Bir zamanlar bende kendimi Bulunmaz Hint kumaşı sanırdım. Kaç metreydi ki benim yokluğum? Oysa ben benim yokluğumdan dünyaya Yalnızca bir elbise çıkar sanmıştım. Sonunda ben de alıştım. Ah…dedim sonra, Ah! İşte Böyle böyle Büyüyorum Dedim Bir gündüz geliyor Bir gece… Gitti... Gidiyor... Gidecek... Neler geride kaldı ve daha neler gelecek… Büyürken geniş ufuklar hayal ediyorum. Öteki olabilmeyi, yerine koyabilmeyi, geride durabilmeyi öğreniyorum. Oysa… Denizlerle avunmayan bir martı cesareti lazım şimdi. Doğum günü mumlarını üfledi bugün Kırmızı Balık Kutlu olmadı Ama Her ne olursa olsun Doğum günleri kutlu olmalı O halde Kutlu Olsun …

O Lokum Alınacak

  Dokuz yıl önce de hava kışa rağmen böyle güzeldi bu zamanlarda ve ben geçen bu dokuz yılın her bu zamanlarında üşüdüm. Biraz da büyüdüm. Büyümenin gitgide daha fazla kabullenmek olduğunu öğrendim.  Babamın ölümü  yalnızca göz yaşartan bir yorgan altı korkusu olmaktan çıkıp gerçeğe dönüştüğünde “ Bir gün geri gelecek … geri gelecek” derdim küçükken ve buna sahiden inanırdım.   Annem elbiselerini verirken birilerine çok kızmıştım. Kalan sigarasını gelip bitirecek diye hiç dokunmadım. Çok sabrettim o günden bu güne.   Çok bekledim cam köşelerinde.
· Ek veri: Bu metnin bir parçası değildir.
(* ===== verification/ItemKeeps.v ===== *)
(** * Items: the operations keep the invariant *)

From Stdlib Require Import ZArith Lia Ascii String.
From stdpp Require Import base gmap strings list sorting.
From S2P Require Import Prelude GoStrings Json JobSchema JobStore JobInvariant MediaFragment Quota QuotaStore QuotaOps QuotaInvariant QuotaSteps ItemDb ItemOps UploadBatches UploadOps ItemAudit ItemPurge ItemSound ItemSteps UploadSteps.

Module ItemKeeps.
Import GoStr Json JobStore JobInvariant MediaFragment UploadRef Quota QuotaStore QuotaOps QuotaFacts QuotaInvariant QuotaSteps QuotaTheorems ItemDb ItemGraph ItemOps ItemAudit ItemPurge ItemRemove ItemMeasure UploadBatches UploadOps ItemSound ItemSteps UploadSteps.
#[local] Open Scope Z_scope.

Lemma one_of_Ok {A} (f : idb -> option A) s x s' : one_of f s = Ok (x, s') <-> f s = Some x /\ s' = s.
Proof. unfold one_of. cbv [mbind tx_bind tx_reads tx_lift of_option]. destruct (f s); naive_solver. Qed.
Lemma measure_Ok f s x s' : measure f s = Ok (x, s') -> x = f s /\ s' = s.
Proof. unfold measure. destruct (_ <=? _); [|done]. by intros [= <- <-]. Qed.

Lemma member_rows s ws user : related s -> (ws, user) ∈ members s -> ws ∈ tenants s /\ user ∈ users s.
Proof.
  intros Hrel Hm. pose proof (rel_members _ Hrel _ Hm) as Hok. unfold ok_member, workspace_parent, user_parent in Hok. simpl in Hok.
  apply andb_true_iff in Hok as [H1 H2]. by rewrite bool_decide_eq_true in H1, H2.
Qed.

Lemma settled ws d s : near None ws d s -> d = no_request -> sound s.
Proof. intros Hn ->. by apply (near_sound ws). Qed.
Lemma unsettled ws s : sound s -> near None ws no_request s.
Proof. apply near_sound. Qed.

(** ** Scheduling a deletion changes the outbox only *)

Section quiet.
Context (ex : option (Z * string)) (ws : Z) (d : StorageQuotaRequest).

Definition quiet (s s' : idb) : Prop := near ex ws d s' /\ exists q, s' = set_accounts q s /\ aside (qview s) q.

Lemma quiet_refl s : near ex ws d s -> quiet s s.
Proof. intros Hn. split; [done|]. exists (qview s). split; [by rewrite acc_eta|by split]. Qed.
Lemma quiet_trans s1 s2 s3 : quiet s1 s2 -> quiet s2 s3 -> quiet s1 s3.
Proof.
  intros [_ (q & -> & Ha)] [Hn (q' & -> & Hb)]. split; [done|]. exists q'. split; [done|].
  destruct Ha, Hb. split; simpl in *; congruence.
Qed.
Lemma quiet_usage s s' w : quiet s s' -> is_Some (a_usages (acc s) !! w) -> is_Some (a_usages (acc s') !! w).
Proof. intros [_ (q & -> & [Hu _])]. simpl in *. by rewrite Hu. Qed.

Lemma upsert_quiet now kind key bytes next s s' : near ex ws d s -> is_Some (a_usages (acc s) !! ws) ->
  quota (UpsertResourceCleanup now kind key ws bytes next) s = Ok (tt, s') -> quiet s s'.
Proof. apply upsert_near. Qed.
Lemma triplet_quiet e img now s s' : near ex ws d s -> is_Some (a_usages (acc s) !! ws) ->
  enqueueTripletImageCleanup e img ws now s = Ok (tt, s') -> quiet s s'.
Proof. apply upsert_quiet. Qed.
Lemma triplet_item_quiet e id now s s' : near ex ws d s -> is_Some (a_usages (acc s) !! ws) ->
  enqueueTripletItemCleanup e id ws now s = Ok (tt, s') -> quiet s s'.
Proof. unfold enqueueTripletItemCleanup. intros Hn Hu H. destruct (_ || _); [done|]. by eapply upsert_quiet. Qed.

Context `{UrlParser}.
Lemma image_quiet e id url bytes now s s' : near ex ws d s -> is_Some (a_usages (acc s) !! ws) ->
  enqueueImageCleanup e id url ws bytes now s = Ok (tt, s') -> quiet s s'.
Proof.
  intros Hn Hu Hr. unfold enqueueImageCleanup in Hr. tx_bind Hr as [] s1 H1.
  assert (Hq : quiet s s1).
  { destruct (ImmutableNameFromURL url); [by eapply upsert_quiet|]. injection H1 as <-. by apply quiet_refl. }
  eapply quiet_trans; [exact Hq|]. eapply triplet_quiet; [apply Hq| |exact Hr]. by eapply quiet_usage.
Qed.

Definition uploads_of_ws (m : gmap string (Z * Z)) : Prop := forall k x, m !! k = Some x -> x.1 = ws.
Lemma each_image_quiet e now l m s m' s' : Forall (fun i => ci_workspace_id i = ws) l -> uploads_of_ws m ->
  near ex ws d s -> is_Some (a_usages (acc s) !! ws) ->
  each_image e now l m s = Ok (m', s') -> quiet s s' /\ uploads_of_ws m'.
Proof.
  intros Hl. revert m s. induction Hl as [|i l Hi Hl IH]; intros m s Hm Hn Hu Hr; simpl in Hr.
  - injection Hr as <- <-. split; [by apply quiet_refl|done].
  - tx_bind Hr as [] s1 H1. rewrite Hi in H1. apply triplet_quiet in H1; [|done..].
    apply IH in Hr as [Hq Hm']; [split; [by eapply quiet_trans|done]| |apply H1|by eapply quiet_usage].
    unfold add_upload. destruct (ImmutableNameFromURL _) as [name|]; [|done]. destruct (default _ _) as [w b].
    intros k x [[_ <-]|[_ Hx]]%lookup_insert_Some; [done|by eapply Hm].
Qed.
Lemma each_upload_quiet e now l s s' : Forall (fun x => x.2.1 = ws) l ->
  near ex ws d s -> is_Some (a_usages (acc s) !! ws) ->
  each_upload e now l s = Ok (tt, s') -> quiet s s'.
Proof.
  intros Hl. revert s. induction Hl as [|[name [w b]] l Hi Hl IH]; intros s Hn Hu Hr; simpl in Hr.
  - injection Hr as <-. by apply quiet_refl.
  - simpl in Hi. subst w. tx_bind Hr as [] s1 H1. apply upsert_quiet in H1; [|done..].
    eapply quiet_trans; [exact H1|]. eapply IH; [apply H1|by eapply quiet_usage|done].
Qed.
Lemma images_quiet e item s0 s s' : near ex ws d s -> is_Some (a_usages (acc s) !! ws) ->
  enqueueImageCleanups e (ListItemImagesForCleanup ws item s0) s = Ok (tt, s') -> quiet s s'.
Proof.
  intros Hn Hu Hr. unfold enqueueImageCleanups in Hr. tx_bind Hr as m s1 H1.
  apply each_image_quiet in H1 as [Hq Hm]; [| |by intros ??|done..].
  2:{ unfold ListItemImagesForCleanup. apply Forall_fmap, Forall_forall. done. }
  eapply quiet_trans; [exact Hq|]. eapply each_upload_quiet; [|apply Hq|by eapply quiet_usage|exact Hr].
  rewrite merge_sort_Permutation. apply Forall_forall. intros [k x] Hx. apply elem_of_map_to_list in Hx. by eapply Hm.
Qed.
End quiet.

(** ** The operations on items *)

Lemma Create_sound p s s' : sound s -> C_SourceManifest p = ""%string -> TrimSpace (C_ID p) = C_ID p -> C_ID p <> ""%string ->
  Create p s = Ok (tt, s') -> sound s'.
Proof.
  intros Hs Hm Htrim Hname Hr. unfold Create in Hr. destruct (Z.eqb_spec (C_WorkspaceID p) 0); [done|].
  tx_bind Hr as u s1 H1. apply guard_Ok in H1 as (Hws & Hu & ->).
  tx_bind Hr as [] s1 H1. apply one_of_Ok in H1 as [Hmem ->]. case_bool_decide as Hin; [|done].
  pose proof (unsettled (C_WorkspaceID p) s Hs) as Hn. destruct (member_rows s _ _ (n_related _ _ _ _ Hn) Hin) as [Ht Hus].
  tx_bind Hr as [] s1 H1. unfold CreateItem in H1. destruct (negb _); [done|]. destruct (items s !! C_ID p) eqn:Hfresh; [done|].
  injection H1 as <-. eapply (new_item_near (C_ID p) (created_item p) s Hfresh None (C_WorkspaceID p)) in Hn; [|..].
  - eapply (settled (C_WorkspaceID p)); [eapply add_near; [exact Hn|done|done|exact Hr]|].
    unfold manifest_bytes. simpl. rewrite Hm. done.
  - unfold ok_item, workspace_parent, user_parent. simpl. by rewrite !bool_decide_true.
  - done.
  - done.
  - done.
Qed.

Section images.
Context `{UrlParser}.

(** What is kept of the tables while the outbox changes. *)
Lemma quiet_parent ex ws d s s' w id : quiet ex ws d s s' -> item_parent s' w id = item_parent s w id.
Proof. by intros [_ (q & -> & _)]. Qed.
Lemma quiet_images ex ws d s s' w id : quiet ex ws d s s' ->
  ListItemImagesForCleanup w id s' = ListItemImagesForCleanup w id s /\ image_in w s' = image_in w s.
Proof. by intros [_ (q & -> & _)]. Qed.

Lemma deleted_item ws id s : item_parent s ws id = true ->
  requireDeletedRow (DeleteItemForWorkspaceManual ws id) (drop_item ws id s) = Ok (tt, remove_item ws id s).
Proof.
  intros (t & Ht & Hw)%item_parent_true. unfold requireDeletedRow, DeleteItemForWorkspaceManual. cbv [mbind tx_bind].
  change (items (drop_item ws id s)) with (items s). by rewrite Ht, Hw, Z.eqb_refl.
Qed.
Lemma usage_removed ws id gone s : a_usages (acc (remove_item ws id (purge gone s))) = a_usages (acc s).
Proof. done. Qed.

Lemma delete_item_settles now ws id s s' n : near None ws no_request s -> ws <> 0 -> is_Some (a_usages (acc s) !! ws) ->
  item_parent s ws id = true -> n = Z.of_nat (length (ListItemImagesForCleanup ws id s)) ->
  (durableBytes ← itemDurableDatabaseBytes ws id;
   _ ← deleteItemResourceGraph now ws id 0;
   _ ← requireDeletedRow (DeleteItemForWorkspaceManual ws id);
   quota (subtractStorageQuotaUsed ws {| Bytes := 0; DurableBytes := durableBytes; Items := 1; Images := n |})) s = Ok (tt, s') ->
  sound s'.
Proof.
  intros Hn Hws Hu Hitem -> Hr. tx_bind Hr as bytes s1 H1. apply measure_Ok in H1 as [-> ->].
  pose proof Hitem as (t & Ht & Hw)%item_parent_true. destruct (n_names _ _ _ _ Hn id t Ht) as [Htrim Hname].
  tx_bind Hr as [] s1 H1. rewrite delete_item_graph in H1; try done; [|apply Hn|apply Hn].
  injection H1 as <-. tx_bind Hr as [] s1 H1. rewrite deleted_item in H1 by exact Hitem. injection H1 as <-.
  eapply item_purged_near in Hn; [|exact Hitem].
  eapply (settled ws); [eapply sub_near; [exact Hn|done| |exact Hr]|].
  - by rewrite usage_removed.
  - unfold amount_sub, amount_add, amount, no_request, with_Bytes. simpl. f_equal; lia.
Qed.

Lemma DeleteForWorkspace_sound e id ws s s' : sound s -> DeleteForWorkspace e id ws s = Ok (tt, s') -> sound s'.
Proof.
  intros Hs Hr. unfold DeleteForWorkspace in Hr. tx_bind Hr as u s1 H1. apply guard_Ok in H1 as (Hws & Hu & ->).
  tx_bind Hr as [] s1 H1. apply one_of_Ok in H1 as [Hit ->].
  assert (Hitem : item_parent s ws id = true).
  { apply item_parent_true. destruct (items s !! id) as [t|]; [|done]. simpl in Hit. destruct (Z.eqb_spec (t_workspace_id t) ws); [|done]. eauto. }
  tx_bind Hr as l s1 H1. injection H1 as <- <-.
  tx_bind Hr as [] s1 H1. eapply images_quiet in H1; [|by apply (unsettled ws)|done].
  tx_bind Hr as [] s2 H2. eapply triplet_item_quiet in H2; [|apply H1|by eapply quiet_usage].
  pose proof (quiet_trans _ _ _ _ _ _ H1 H2) as Hq.
  eapply (delete_item_settles (db_now e) ws id s2); [apply Hq|done|by eapply quiet_usage| | |exact Hr].
  - by rewrite (quiet_parent _ _ _ _ _ _ _ Hq).
  - by rewrite (proj1 (quiet_images _ _ _ _ _ ws id Hq)).
Qed.

Lemma delete_image_settles now ws id g s s' : near None ws no_request s -> ws <> 0 -> is_Some (a_usages (acc s) !! ws) ->
  image_in ws s id = Some g ->
  (durableBytes ← itemImageDurableDatabaseBytes ws id;
   _ ← deleteItemResourceGraph now ws (g_item_id g) id;
   quota (subtractStorageQuotaUsed ws {| Bytes := 0; DurableBytes := durableBytes; Items := 0; Images := 1 |})) s = Ok (tt, s') ->
  sound s'.
Proof.
  intros Hn Hws Hu Hin Hr. tx_bind Hr as bytes s1 H1. apply measure_Ok in H1 as [-> ->].
  destruct (image_in_Some _ _ _ _ (n_related _ _ _ _ Hn) Hin) as (Hg & Hw & (t & Ht & Htw)%item_parent_true).
  destruct (n_names _ _ _ _ Hn _ t Ht) as [Htrim Hname]. pose proof (n_ids _ _ _ _ Hn _ _ Hg) as Hid.
  tx_bind Hr as [] s1 H1. erewrite delete_image_graph in H1; try done; [|apply Hn|apply Hn|lia].
  injection H1 as <-. eapply image_purged_near in Hn; [|exact Hin].
  eapply (settled ws); [eapply sub_near; [exact Hn|done|done|exact Hr]|].
  unfold amount_sub, amount_add, amount, no_request, with_Bytes. simpl. f_equal; lia.
Qed.

Lemma DeleteItemImageForWorkspace_sound e id ws s s' : sound s -> DeleteItemImageForWorkspace e id ws s = Ok (tt, s') -> sound s'.
Proof.
  intros Hs Hr. unfold DeleteItemImageForWorkspace in Hr. tx_bind Hr as u s1 H1. apply guard_Ok in H1 as (Hws & Hu & ->).
  tx_bind Hr as g s1 H1. apply one_of_Ok in H1 as [Hin ->].
  tx_bind Hr as [] s1 H1. eapply image_quiet in H1; [|by apply (unsettled ws)|done].
  tx_bind Hr as [] s2 H2. eapply triplet_item_quiet in H2; [|apply H1|by eapply quiet_usage].
  pose proof (quiet_trans _ _ _ _ _ _ H1 H2) as Hq.
  eapply (delete_image_settles (db_now e) ws id g s2); [apply Hq|done|by eapply quiet_usage| |exact Hr].
  by rewrite (proj2 (quiet_images _ _ _ _ _ ws ""%string Hq)).
Qed.

Lemma AddImage_sound p s id s' : sound s -> AddImage p s = Ok (id, s') -> sound s'.
Proof.
  intros Hs Hr. unfold AddImage in Hr. tx_check Hr as [] Hv. cbv zeta in Hr. tx_check Hr as [] Hc.
  tx_bind Hr as t s1 H1. apply one_of_Ok in H1 as [Ht ->]. simpl in Ht.
  tx_bind Hr as u s1 H1. apply guard_Ok in H1 as (Hws & Hu & ->).
  tx_bind Hr as [] s1 H1. apply one_of_Ok in H1 as [_ ->].
  tx_bind Hr as bytes s1 H1. assert (s1 = s) as ->.
  { simpl in H1. destruct (ImmutableNameFromURL _) as [name|]; [|by injection H1]. tx_bind H1 as x s2 H2.
    apply read_Ok in H2 as [_ ->]; [by injection H1|]. intros q y q' Hq. by eapply reference_Ok. }
  clear H1. tx_bind Hr as i s1 H1. unfold CreateItemImage in H1. simpl in H1. destruct (nullableImageDimension _) as [w|]; [|done].
  destruct (nullableImageDimension _) as [h|]; [|done]. rewrite Ht in H1. destruct (image_at _ _ _) eqn:Hat; [done|].
  injection H1 as <- <-. tx_bind Hr as [] s1 H1. injection Hr as _ <-.
  eapply (settled (t_workspace_id t)); [eapply add_near; [eapply new_image_near; [by apply unsettled|..]|done|done|exact H1]|].
  - done.
  - apply item_parent_true. eauto.
  - done.
  - done.
Qed.

Lemma canvas_sound id uri s : sound s -> sound (set_images (alter (with_canvas uri) id (images s)) (next_image_id s) s).
Proof. by apply alter_image_near. Qed.
Lemma EnsureImageCanvasURI_sound id uri s g s' : sound s -> EnsureImageCanvasURI id uri s = Ok (g, s') -> sound s'.
Proof.
  intros Hs Hr. unfold EnsureImageCanvasURI in Hr. tx_bind Hr as [] s1 H1. injection H1 as <-.
  apply one_of_Ok in Hr as [_ ->]. apply alter_image_near; [|done]. intros h. by destruct (canvas_missing h).
Qed.
End images.
End ItemKeeps.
Gelmedi.  Ben böyle sayıklarken bir gün baktım büyümüşüm ansızın ve o bir gün geri gelecek cümlesi  “ Bir gün ben onun yanına gideceğim ” olmuş.    Eğer birini bekliyorsan her şeyi yavaştan alırsın, ertelersin, yemeğe başlamazsın, hiç bir plan yapmazsın ansızın gelebilir evde olmalısın. Ama eğer ona gideceksen ardında yarım kalmış hiçbir şey bırakmazsın...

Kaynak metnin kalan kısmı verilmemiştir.